In Figure 3(b) we find excellent agreement to simulations using $\tilde{a}=10$Å.

3. Conclusions

In summary, we have derived how loop entropy favors ordered tertiary structures in RNA. Equations (1) and (3) are our formulas describing “Phantom” and “Self-Avoiding” cases, respectively. The loop-entropy stabilization comes in addition to the more expected stabilization of coaxial stacking seen in Scenario One. Including the effect of helix stacking on loop stabilization improves the prediction accuracy of mfold, underscoring its importance in the folding problem.

Our simulations indicate the formulas continue to work even with relatively short chains and even when typical stacking of the unpaired bases is included.

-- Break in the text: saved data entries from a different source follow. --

Definition hex_char (d : Z) : byte := z2b (if d <? 10 then b2z "0" + d else b2z "a" + (d - 10)).
Definition print_key (key : bytes) : str := b ← key; [hex_char (b2z b / 16); hex_char (b2z b mod 16)].
Lemma hex_digit_char b : hex_digit (hex_char (b2z b / 16)) = Some (b2z b / 16) /\ hex_digit (hex_char (b2z b mod 16)) = Some (b2z b mod 16).
Proof. by destruct b. Qed.
Lemma key_bytes_print key : key_bytes (print_key key) = Some key.
Proof.
  induction key as [|b key IH]; [done|]. unfold print_key. cbn [mbind list_bind app key_bytes].
  destruct (hex_digit_char b) as [-> ->]. cbn [mbind option_bind]. fold (print_key key). rewrite IH. cbn. do 2 f_equal.
  rewrite <- (z2b_b2z b) at 3. f_equal. pose proof (Z.div_mod (b2z b) 16). lia.
Qed.
Lemma print_key_length key : length (print_key key) = (2 * length key)%nat.
Proof. induction key as [|b key IH]; [done|]. unfold print_key in *. cbn in *. lia. Qed.
Lemma print_key_hex key : forallb (fun c => bool_decide (is_Some (hex_digit c))) (print_key key) = true.
Proof.
  induction key as [|b key IH]; [done|]. unfold print_key in *. cbn [mbind list_bind app forallb].
  destruct (hex_digit_char b) as [-> ->]. by rewrite IH.
Qed.
Lemma parse_print_key key : length key = 32%nat -> parse_key (print_key key) = Ok key.
Proof. intros Hl. unfold parse_key. by rewrite print_key_length, Hl, print_key_hex, key_bytes_print. Qed.
Lemma key_bytes_length n : forall text key, length text = (2 * n)%nat -> key_bytes text = Some key -> length key = n.
Proof.
  induction n as [|n IH]; intros text key Hl; [by destruct text; [intros [= <-]|]|].
  destruct text as [|a [|b text]]; cbn in Hl; [lia|lia|]. cbn. destruct (hex_digit a); [|done]. destruct (hex_digit b); [|done]. cbn.
  destruct (key_bytes text) as [rest|] eqn:Hk; [|done]. intros [= <-]. cbn. f_equal. apply (IH text); [lia|done].
Qed.
Lemma parse_key_Ok text key : parse_key text = Ok key -> length key = 32%nat /\ plain text.
Proof.
  unfold parse_key. destruct (Nat.eqb_spec (length text) 64) as [Hl|]; [|done]. destruct (forallb _ text) eqn:Hf; [|done]. cbn.
  destruct (key_bytes text) as [k|] eqn:Hk; [|done]. intros [= <-]. split; [by apply (key_bytes_length 32 text)|].
  destruct (plain_alt text) as [?|(rest & ->)]; [done|]. by cbn in Hf.
Qed.

(** ** Flags written out *)
Definition words_of (pairs : list (str * str)) : list str := p ← pairs; [p.1; p.2].
Definition values_of (flag : str) (pairs : list (str * str)) : list str := snd <$> filter (fun p => p.1 = flag) pairs.
Definition pair_ok (p : str * str) : Prop := starts_with (lit "--") p.1 = true /\ plain p.2.

Lemma args_from_pairs repeatable pairs : forall values,
  Forall pair_ok pairs ->
  (forall f, f ∉ repeatable -> (length (default [] (values !! f) ++ values_of f pairs) <= 1)%nat) ->
  exists args, args_from repeatable values (words_of pairs) = Ok args /\
    forall f, default [] (args !! f) = default [] (values !! f) ++ values_of f pairs /\
      (args !! f = Some [] -> values !! f = Some []).
Proof.
  induction pairs as [|[flag value] pairs IH]; intros values Hok Hlen.
  - exists values. split; [done|]. intros f. by rewrite app_nil_r.
  - apply Forall_cons in Hok as [[Hf Hv] Hok]. unfold words_of. cbn [mbind list_bind app args_from fst snd] in *. fold (words_of pairs).
    rewrite Hf, Hv. cbn [negb].
    assert (forall f, default [] (<[flag := default [] (values !! flag) ++ [value]]> values !! f) ++ values_of f pairs =
      default [] (values !! f) ++ values_of f ((flag, value) :: pairs)) as Hstep.
    { intros f. unfold values_of. rewrite filter_cons. cbn [fst]. destruct (decide (flag = f)) as [->|Hne].
      - rewrite lookup_insert_eq. cbn. by rewrite <- app_assoc.
      - by rewrite lookup_insert_ne. }
    assert (bool_decide (default [] (values !! flag) <> []) && negb (bool_decide (flag ∈ repeatable)) = false) as ->.
    { case_bool_decide as Hr; [|done]. case_bool_decide as Hin; [done|]. specialize (Hlen flag Hin).
      unfold values_of in Hlen. rewrite filter_cons, decide_True in Hlen by done. cbn in Hlen. rewrite length_app in Hlen. cbn in Hlen.
      destruct (default [] (values !! flag)); [done|]. cbn in Hlen. lia. }
    destruct (IH (<[flag := default [] (values !! flag) ++ [value]]> values) Hok) as (args & Ha & Hargs).
    { intros f Hin. rewrite Hstep. by apply Hlen. }
    exists args. split; [done|]. intros f. destruct (Hargs f) as [H1 H2]. rewrite <- Hstep. split; [done|].
    intros Hx%H2. destruct (decide (flag = f)) as [->|Hne]; [|by rewrite lookup_insert_ne in Hx].
    rewrite lookup_insert_eq in Hx. injection Hx as Hx. by destruct (default [] (values !! f)).
Qed.
(** Every value read is one that was written, so none looks like a flag. *)
Definition Clean (args : Args) : Prop := forall f l, args !! f = Some l -> Forall plain l.
Lemma args_from_clean repeatable : forall n words values args, (length words <= n)%nat ->
  args_from repeatable values words = Ok args -> Clean values -> Clean args.
Proof.
  induction n as [|n IH]; intros words values args Hn; (destruct words as [|flag words]; [by intros [= <-]|]); cbn in Hn; [lia|].
  cbn [args_from]. destruct (negb _); [done|]. destruct words as [|value words]; [done|]. cbn in Hn.
  destruct (starts_with (lit "--") value) eqn:Hv; [done|]. destruct (_ && _); [done|]. intros Ha Hc.
  apply (IH words _ args ltac:(lia) Ha). intros f l. destruct (decide (flag = f)) as [->|Hne].
  - rewrite lookup_insert_eq. intros [= <-]. apply Forall_app. split; [|by apply Forall_singleton].
    destruct (values !! f) as [l|] eqn:Hl; [by apply (Hc f)|]. by apply Forall_nil.
  - rewrite lookup_insert_ne by done. apply Hc.
Qed.

(** ** Reading *)

(** The flags of [args0] that are left once those of [ds] are consumed. *)
Definition left (args0 : Args) (ds : list str) : Args := foldr delete args0 ds.
Lemma left_lookup args0 ds f : bool_decide (f ∈ ds) = false -> left args0 ds !! f = args0 !! f.
Proof.
  rewrite bool_decide_eq_false. induction ds as [|d ds IH]; intros Hf; [done|]. cbn.
  rewrite elem_of_cons in Hf. rewrite lookup_delete_ne by naive_solver. apply IH. naive_solver.
Qed.
Lemma left_empty args0 ds : (forall f, is_Some (args0 !! f) -> f ∈ ds) -> left args0 ds = ∅.
Proof.
  intros Hd. apply map_empty. intros f. destruct (bool_decide (f ∈ ds)) eqn:Hf.
  - bool_simpl. clear Hd. induction ds as [|d ds IH]; [by apply elem_of_nil in Hf|]. cbn.
    destruct (decide (d = f)) as [->|Hne]; [apply lookup_delete_eq|]. rewrite lookup_delete_ne by done. apply IH. set_solver.
  - rewrite left_lookup by done. bool_simpl. destruct (args0 !! f) eqn:He; [|done]. destruct Hf. apply Hd. by rewrite He.
Qed.
Section reading.
Context (args0 : Args).
Implicit Types (ds : list str) (flag : str).

Lemma read_bind {A B : Type} (m : Flags A) (f : A -> Flags B) args a args' :
  m args = Ok (a, args') -> (m ≫= f) args = f a args'.
Proof using Type. unfold mbind, Flags_bind. by intros ->. Qed.
Lemma read_optional ds flag : bool_decide (flag ∈ ds) = false ->
  optional flag (left args0 ds) = Ok (args0 !! flag ≫= last, left args0 (flag :: ds)).
Proof using Type. intros Hd. unfold optional. by rewrite left_lookup. Qed.
Lemma read_all ds flag : bool_decide (flag ∈ ds) = false ->
  all flag (left args0 ds) = Ok (default [] (args0 !! flag), left args0 (flag :: ds)).
Proof using Type. intros Hd. unfold all. by rewrite left_lookup. Qed.
Lemma read_required ds flag text : args0 !! flag = Some [text] -> bool_decide (flag ∈ ds) = false ->
  required flag (left args0 ds) = Ok (text, left args0 (flag :: ds)).
Proof using Type. intros Ht Hd. unfold required. erewrite read_bind by by apply read_optional. by rewrite Ht. Qed.
Lemma read_parsed {A : Type} (from_str : str -> option A) ds flag text a : from_str text = Some a -> args0 !! flag = Some [text] ->
  bool_decide (flag ∈ ds) = false -> parsed from_str flag (left args0 ds) = Ok (a, left args0 (flag :: ds)).
Proof using Type.
  intros Ha Ht Hd. unfold parsed. erewrite read_bind by by apply read_required. unfold flags_lift, parse_value. by rewrite Ha.
Qed.
Lemma read_optional_parsed {A : Type} (from_str : str -> option A) ds flag (o : option (str * A)) :
  args0 !! flag = (fun p => [p.1]) <$> o -> (forall text a, o = Some (text, a) -> from_str text = Some a) ->
  bool_decide (flag ∈ ds) = false -> optional_parsed from_str flag (left args0 ds) = Ok (snd <$> o, left args0 (flag :: ds)).
Proof using Type.
  intros Ht Ha Hd. unfold optional_parsed. erewrite read_bind by by apply read_optional. rewrite Ht.
  destruct o as [[text a]|]; [|done]. cbn [fmap option_fmap option_map mbind option_bind last fst snd].
  unfold mbind, Flags_bind, flags_lift, parse_value. by rewrite (Ha text a).
Qed.
Lemma read_all_parsed {A : Type} (from_str : str -> option A) ds flag texts (l : list A) :
  default [] (args0 !! flag) = texts -> Forall2 (fun text a => from_str text = Some a) texts l ->
  bool_decide (flag ∈ ds) = false -> all_parsed from_str flag (left args0 ds) = Ok (l, left args0 (flag :: ds)).
Proof using Type.
  intros <- Hl Hd. unfold all_parsed. erewrite read_bind by by apply read_all. unfold flags_lift.
  assert (parse_values from_str flag (default [] (args0 !! flag)) = Ok l) as ->; [|done].
  clear Hd. induction Hl as [|text a texts l Ha _ IH]; [done|]. cbn. unfold parse_value. rewrite Ha. cbn. by rewrite IH.
Qed.
Lemma read_finish ds : (forall f, is_Some (args0 !! f) -> f ∈ ds) -> finish (left args0 ds) = Ok (tt, ∅).
Proof using Type. intros Hd. rewrite left_empty by done. unfold finish, first_key. by rewrite map_to_list_empty. Qed.
End reading.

There are other examples of entropic-driven order called “depletion forces” or “molecular crowding” [20,21] which are observed between colloidal particles and surfaces in the presence of small particles. The mechanism is that small particles gain volume when large particles crowd together. Entropically-driven order is also known in liquid crystal systems where increasing concentration first aligns the axes of long molecules and then layers them in planes (for a review see for example [22]). We believe ours is the first description of the entropy of polymer loops contributing favorably to tertiary ordering.

Predicting the secondary and tertiary folds of macromolecules is one of the grand challenges of computational biology, and our loop entropy stabilization principle may have broad application to the folding problem.